> Problem: Find every line below where the word "finish" occurs, then give how many you found and nothing else.

> Input data:
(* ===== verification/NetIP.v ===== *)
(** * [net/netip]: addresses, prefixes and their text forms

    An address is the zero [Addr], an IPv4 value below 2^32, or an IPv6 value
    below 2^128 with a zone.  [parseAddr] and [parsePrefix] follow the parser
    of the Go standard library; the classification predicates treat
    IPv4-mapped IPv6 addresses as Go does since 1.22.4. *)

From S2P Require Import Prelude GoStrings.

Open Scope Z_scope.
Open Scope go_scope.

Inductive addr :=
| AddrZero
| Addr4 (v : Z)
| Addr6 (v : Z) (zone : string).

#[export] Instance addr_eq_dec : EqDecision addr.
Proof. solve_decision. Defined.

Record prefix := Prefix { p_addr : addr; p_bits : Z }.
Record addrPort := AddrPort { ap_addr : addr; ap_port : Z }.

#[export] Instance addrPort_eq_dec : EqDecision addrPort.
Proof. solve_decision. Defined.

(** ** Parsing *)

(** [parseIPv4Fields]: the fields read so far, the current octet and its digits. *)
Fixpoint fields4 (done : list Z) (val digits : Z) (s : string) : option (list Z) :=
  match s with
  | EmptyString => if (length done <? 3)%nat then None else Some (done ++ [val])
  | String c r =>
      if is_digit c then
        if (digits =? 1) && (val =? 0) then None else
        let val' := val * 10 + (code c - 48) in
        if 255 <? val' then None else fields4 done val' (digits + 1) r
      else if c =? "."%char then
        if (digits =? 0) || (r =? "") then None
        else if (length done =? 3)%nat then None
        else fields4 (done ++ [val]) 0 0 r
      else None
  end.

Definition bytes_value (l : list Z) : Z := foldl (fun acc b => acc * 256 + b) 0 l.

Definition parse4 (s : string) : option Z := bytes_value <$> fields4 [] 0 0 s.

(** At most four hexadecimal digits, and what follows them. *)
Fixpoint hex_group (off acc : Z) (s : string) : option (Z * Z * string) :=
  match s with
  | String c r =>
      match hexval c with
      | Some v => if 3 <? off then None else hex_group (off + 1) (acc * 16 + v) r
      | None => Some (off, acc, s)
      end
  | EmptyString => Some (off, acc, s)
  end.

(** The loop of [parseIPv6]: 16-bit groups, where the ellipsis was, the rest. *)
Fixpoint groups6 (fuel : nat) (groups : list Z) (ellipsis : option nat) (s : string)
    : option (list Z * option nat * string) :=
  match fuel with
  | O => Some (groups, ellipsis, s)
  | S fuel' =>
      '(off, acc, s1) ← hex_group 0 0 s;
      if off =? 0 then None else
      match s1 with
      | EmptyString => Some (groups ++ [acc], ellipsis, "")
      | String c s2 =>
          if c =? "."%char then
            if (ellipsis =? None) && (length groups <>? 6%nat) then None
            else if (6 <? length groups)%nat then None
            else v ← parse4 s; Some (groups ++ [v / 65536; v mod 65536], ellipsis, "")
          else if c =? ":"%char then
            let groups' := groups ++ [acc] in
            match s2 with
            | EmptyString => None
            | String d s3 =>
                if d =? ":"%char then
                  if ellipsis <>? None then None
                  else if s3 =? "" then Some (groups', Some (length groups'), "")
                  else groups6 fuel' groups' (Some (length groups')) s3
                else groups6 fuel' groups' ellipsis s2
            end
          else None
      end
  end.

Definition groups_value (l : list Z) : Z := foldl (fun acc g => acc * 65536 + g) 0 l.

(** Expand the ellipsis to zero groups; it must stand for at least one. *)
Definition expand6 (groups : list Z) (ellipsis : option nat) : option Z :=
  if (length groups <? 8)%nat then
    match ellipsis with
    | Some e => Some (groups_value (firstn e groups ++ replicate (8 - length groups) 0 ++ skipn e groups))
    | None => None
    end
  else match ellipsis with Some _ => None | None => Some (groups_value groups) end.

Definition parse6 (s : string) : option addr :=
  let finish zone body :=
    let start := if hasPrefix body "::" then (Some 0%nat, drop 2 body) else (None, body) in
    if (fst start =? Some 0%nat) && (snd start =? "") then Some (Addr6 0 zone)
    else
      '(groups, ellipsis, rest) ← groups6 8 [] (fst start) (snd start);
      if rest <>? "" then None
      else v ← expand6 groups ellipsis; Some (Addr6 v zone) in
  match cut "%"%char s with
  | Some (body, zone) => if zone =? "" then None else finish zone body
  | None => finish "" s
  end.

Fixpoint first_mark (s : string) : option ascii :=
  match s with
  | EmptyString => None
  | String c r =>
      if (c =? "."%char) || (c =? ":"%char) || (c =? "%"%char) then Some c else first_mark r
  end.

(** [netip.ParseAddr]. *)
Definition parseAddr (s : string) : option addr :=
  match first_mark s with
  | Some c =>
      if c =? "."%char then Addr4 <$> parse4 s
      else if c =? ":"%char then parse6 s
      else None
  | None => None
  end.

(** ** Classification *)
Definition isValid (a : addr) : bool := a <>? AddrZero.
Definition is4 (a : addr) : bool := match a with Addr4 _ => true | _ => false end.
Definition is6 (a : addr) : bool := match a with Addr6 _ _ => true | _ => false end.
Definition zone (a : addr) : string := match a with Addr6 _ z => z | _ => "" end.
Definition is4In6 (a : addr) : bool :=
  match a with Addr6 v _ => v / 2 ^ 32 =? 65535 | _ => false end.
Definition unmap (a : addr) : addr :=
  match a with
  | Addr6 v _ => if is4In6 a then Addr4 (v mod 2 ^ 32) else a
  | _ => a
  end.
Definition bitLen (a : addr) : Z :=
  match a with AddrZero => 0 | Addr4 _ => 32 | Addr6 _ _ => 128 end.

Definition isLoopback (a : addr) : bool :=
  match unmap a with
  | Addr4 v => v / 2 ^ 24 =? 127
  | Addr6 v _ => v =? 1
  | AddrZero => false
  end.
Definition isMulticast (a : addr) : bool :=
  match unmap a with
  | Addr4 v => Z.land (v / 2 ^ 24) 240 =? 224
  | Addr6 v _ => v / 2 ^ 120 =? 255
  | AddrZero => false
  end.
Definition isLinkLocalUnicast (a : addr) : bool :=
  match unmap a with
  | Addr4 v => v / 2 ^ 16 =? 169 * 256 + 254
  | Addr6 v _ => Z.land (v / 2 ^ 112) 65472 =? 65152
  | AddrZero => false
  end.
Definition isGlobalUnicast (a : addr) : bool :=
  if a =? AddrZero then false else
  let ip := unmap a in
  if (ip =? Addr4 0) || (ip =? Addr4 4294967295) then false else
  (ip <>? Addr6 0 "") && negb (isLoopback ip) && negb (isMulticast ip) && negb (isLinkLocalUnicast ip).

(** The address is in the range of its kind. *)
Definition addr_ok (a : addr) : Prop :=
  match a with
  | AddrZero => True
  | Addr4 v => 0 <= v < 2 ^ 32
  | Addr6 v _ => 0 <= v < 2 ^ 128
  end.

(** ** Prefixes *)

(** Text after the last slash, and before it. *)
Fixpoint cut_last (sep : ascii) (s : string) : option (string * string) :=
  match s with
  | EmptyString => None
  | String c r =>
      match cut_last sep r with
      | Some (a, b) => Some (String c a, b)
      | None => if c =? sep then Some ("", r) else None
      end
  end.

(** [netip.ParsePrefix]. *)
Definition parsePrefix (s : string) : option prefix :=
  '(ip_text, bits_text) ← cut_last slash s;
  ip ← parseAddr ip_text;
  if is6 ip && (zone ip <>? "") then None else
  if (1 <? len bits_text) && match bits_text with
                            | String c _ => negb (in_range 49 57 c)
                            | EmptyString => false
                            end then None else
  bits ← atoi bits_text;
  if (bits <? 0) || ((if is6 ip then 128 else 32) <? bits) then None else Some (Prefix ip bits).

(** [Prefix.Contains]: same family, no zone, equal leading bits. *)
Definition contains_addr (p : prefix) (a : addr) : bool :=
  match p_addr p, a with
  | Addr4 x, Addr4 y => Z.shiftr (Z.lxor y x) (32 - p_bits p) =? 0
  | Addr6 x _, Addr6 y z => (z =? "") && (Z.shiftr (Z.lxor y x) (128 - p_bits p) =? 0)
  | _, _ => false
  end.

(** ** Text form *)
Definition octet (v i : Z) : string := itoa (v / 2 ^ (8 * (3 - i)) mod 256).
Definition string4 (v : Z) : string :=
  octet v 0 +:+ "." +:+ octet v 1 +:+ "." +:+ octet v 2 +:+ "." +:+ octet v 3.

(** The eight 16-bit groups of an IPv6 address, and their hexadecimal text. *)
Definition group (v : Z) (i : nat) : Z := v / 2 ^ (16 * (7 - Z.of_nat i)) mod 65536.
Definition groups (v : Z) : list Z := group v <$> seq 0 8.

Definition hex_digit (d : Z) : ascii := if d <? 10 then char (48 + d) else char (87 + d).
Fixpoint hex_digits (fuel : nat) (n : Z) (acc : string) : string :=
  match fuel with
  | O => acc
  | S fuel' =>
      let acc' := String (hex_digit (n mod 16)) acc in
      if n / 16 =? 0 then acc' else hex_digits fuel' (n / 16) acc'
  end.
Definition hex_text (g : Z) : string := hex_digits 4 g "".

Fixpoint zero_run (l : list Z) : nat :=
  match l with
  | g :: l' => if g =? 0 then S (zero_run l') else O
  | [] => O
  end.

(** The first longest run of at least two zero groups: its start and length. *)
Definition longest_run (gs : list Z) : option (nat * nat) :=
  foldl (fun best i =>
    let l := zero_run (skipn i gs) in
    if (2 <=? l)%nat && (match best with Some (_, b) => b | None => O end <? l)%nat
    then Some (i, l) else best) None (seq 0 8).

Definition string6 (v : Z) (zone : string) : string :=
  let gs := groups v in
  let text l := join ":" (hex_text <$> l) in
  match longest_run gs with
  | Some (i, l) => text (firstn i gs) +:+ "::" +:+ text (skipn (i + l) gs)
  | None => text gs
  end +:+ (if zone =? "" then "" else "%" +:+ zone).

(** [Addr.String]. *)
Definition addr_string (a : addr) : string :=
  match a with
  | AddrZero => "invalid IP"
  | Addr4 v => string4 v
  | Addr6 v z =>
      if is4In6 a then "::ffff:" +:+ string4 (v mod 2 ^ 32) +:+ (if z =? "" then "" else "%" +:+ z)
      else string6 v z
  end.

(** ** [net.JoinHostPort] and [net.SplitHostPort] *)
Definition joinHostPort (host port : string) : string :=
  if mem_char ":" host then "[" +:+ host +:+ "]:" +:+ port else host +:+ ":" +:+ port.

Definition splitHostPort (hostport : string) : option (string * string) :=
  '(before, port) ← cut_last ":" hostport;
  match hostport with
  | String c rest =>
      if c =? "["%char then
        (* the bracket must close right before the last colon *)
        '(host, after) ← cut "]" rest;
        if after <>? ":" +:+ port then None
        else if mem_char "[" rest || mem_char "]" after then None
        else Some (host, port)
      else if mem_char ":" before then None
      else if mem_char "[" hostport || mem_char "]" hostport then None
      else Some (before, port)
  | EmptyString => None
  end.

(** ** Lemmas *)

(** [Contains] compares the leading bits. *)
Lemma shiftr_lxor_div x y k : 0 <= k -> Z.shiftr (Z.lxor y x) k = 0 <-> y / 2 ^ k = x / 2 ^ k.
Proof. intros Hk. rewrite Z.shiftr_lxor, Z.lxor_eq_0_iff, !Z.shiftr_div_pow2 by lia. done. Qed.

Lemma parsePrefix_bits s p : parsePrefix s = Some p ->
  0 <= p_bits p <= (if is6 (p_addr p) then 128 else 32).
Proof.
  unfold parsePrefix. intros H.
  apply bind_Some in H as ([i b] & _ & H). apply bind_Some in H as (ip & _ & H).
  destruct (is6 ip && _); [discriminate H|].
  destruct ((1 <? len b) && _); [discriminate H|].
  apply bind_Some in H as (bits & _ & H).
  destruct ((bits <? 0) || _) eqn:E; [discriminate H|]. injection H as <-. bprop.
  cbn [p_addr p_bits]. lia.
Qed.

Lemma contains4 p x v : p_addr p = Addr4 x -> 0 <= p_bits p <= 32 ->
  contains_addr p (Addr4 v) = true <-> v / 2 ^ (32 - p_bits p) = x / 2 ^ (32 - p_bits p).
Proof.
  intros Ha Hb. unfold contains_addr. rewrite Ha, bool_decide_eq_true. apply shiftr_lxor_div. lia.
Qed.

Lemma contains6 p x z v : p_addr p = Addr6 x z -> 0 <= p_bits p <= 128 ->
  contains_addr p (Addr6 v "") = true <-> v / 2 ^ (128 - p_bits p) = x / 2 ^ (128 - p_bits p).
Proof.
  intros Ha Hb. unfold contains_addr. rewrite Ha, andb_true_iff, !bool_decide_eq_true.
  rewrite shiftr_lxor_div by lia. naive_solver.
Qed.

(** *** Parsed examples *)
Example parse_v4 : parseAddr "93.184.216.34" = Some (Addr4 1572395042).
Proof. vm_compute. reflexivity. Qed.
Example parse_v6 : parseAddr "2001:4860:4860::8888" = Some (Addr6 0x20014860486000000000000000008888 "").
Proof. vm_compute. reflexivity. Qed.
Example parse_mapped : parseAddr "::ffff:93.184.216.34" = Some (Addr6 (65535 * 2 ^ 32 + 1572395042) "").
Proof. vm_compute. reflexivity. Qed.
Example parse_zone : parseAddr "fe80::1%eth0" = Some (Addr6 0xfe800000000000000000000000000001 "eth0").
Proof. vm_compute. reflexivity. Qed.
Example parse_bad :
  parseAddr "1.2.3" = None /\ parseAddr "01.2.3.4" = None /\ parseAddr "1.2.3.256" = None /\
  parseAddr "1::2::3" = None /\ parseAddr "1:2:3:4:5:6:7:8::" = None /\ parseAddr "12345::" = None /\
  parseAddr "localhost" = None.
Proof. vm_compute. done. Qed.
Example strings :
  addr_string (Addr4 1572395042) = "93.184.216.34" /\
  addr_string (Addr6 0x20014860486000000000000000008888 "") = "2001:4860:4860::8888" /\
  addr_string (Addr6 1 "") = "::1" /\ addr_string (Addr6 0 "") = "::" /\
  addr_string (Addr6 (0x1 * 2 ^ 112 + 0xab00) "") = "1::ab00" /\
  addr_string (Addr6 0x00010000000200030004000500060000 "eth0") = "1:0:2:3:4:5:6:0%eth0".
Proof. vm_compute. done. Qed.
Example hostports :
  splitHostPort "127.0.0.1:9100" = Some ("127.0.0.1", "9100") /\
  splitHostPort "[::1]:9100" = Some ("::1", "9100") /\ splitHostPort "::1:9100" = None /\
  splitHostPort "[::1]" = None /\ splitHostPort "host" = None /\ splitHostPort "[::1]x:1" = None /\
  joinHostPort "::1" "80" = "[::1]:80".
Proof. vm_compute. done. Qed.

> Response below: 3